[Collected data entries]
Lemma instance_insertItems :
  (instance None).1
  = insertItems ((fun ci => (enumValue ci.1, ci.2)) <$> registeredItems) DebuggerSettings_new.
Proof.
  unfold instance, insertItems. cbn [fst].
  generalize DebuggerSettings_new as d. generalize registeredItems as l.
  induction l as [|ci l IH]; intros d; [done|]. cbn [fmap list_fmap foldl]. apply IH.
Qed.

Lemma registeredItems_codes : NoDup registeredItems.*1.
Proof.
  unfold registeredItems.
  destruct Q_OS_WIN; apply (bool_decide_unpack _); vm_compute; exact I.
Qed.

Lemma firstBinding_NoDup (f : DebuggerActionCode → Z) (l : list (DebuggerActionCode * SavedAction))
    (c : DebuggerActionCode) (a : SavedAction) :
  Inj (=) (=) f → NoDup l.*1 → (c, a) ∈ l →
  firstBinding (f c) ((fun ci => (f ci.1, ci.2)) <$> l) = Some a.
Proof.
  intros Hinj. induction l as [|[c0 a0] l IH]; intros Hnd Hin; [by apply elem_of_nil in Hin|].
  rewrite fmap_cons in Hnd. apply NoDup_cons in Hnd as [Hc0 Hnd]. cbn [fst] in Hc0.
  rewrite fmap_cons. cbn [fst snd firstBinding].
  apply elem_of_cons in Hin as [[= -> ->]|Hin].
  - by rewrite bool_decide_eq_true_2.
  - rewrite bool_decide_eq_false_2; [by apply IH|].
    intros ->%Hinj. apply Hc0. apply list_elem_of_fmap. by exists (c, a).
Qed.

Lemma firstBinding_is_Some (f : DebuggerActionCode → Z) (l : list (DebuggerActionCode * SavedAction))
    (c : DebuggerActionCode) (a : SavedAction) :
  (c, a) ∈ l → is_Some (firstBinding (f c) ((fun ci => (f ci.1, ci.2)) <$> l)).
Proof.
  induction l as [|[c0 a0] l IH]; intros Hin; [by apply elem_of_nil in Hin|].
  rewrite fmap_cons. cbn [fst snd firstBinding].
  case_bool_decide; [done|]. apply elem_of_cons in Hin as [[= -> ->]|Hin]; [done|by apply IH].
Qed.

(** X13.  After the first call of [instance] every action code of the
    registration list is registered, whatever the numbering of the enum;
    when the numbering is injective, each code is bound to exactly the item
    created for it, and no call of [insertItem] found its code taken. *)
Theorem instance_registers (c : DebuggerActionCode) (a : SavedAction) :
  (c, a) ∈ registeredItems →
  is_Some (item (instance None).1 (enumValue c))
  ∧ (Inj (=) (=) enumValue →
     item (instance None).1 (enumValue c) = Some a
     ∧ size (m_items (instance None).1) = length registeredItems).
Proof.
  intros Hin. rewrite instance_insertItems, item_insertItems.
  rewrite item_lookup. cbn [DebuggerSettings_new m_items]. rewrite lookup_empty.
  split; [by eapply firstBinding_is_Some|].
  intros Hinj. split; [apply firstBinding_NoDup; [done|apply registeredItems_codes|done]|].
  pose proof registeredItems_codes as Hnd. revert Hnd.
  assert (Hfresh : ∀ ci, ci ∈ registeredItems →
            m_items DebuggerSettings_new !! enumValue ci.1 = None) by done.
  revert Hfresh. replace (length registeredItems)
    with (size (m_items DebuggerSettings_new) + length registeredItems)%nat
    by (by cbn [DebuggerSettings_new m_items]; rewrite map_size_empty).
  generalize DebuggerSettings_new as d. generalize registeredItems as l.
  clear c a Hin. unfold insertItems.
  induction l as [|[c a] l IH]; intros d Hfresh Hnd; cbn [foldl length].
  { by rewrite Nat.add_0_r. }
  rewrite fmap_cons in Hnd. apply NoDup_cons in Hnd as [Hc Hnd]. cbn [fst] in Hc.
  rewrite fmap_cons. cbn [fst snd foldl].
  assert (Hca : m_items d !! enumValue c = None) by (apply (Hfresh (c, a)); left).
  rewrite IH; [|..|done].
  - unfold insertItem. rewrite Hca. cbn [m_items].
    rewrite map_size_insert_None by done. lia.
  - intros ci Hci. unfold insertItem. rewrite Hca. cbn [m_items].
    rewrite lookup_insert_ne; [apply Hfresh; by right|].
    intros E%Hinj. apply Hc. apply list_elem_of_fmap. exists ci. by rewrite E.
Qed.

# WHAT YOU ARE ASKED TO DO
In your answer, include only the lines above starting at the line that holds "intros Hin. rewrite" and ending at the line that holds "m_items DebuggerSettings_new !!", copied exactly.

# TASK RESPONSE
  intros Hin. rewrite instance_insertItems, item_insertItems.
  rewrite item_lookup. cbn [DebuggerSettings_new m_items]. rewrite lookup_empty.
  split; [by eapply firstBinding_is_Some|].
  intros Hinj. split; [apply firstBinding_NoDup; [done|apply registeredItems_codes|done]|].
  pose proof registeredItems_codes as Hnd. revert Hnd.
  assert (Hfresh : ∀ ci, ci ∈ registeredItems →
            m_items DebuggerSettings_new !! enumValue ci.1 = None) by done.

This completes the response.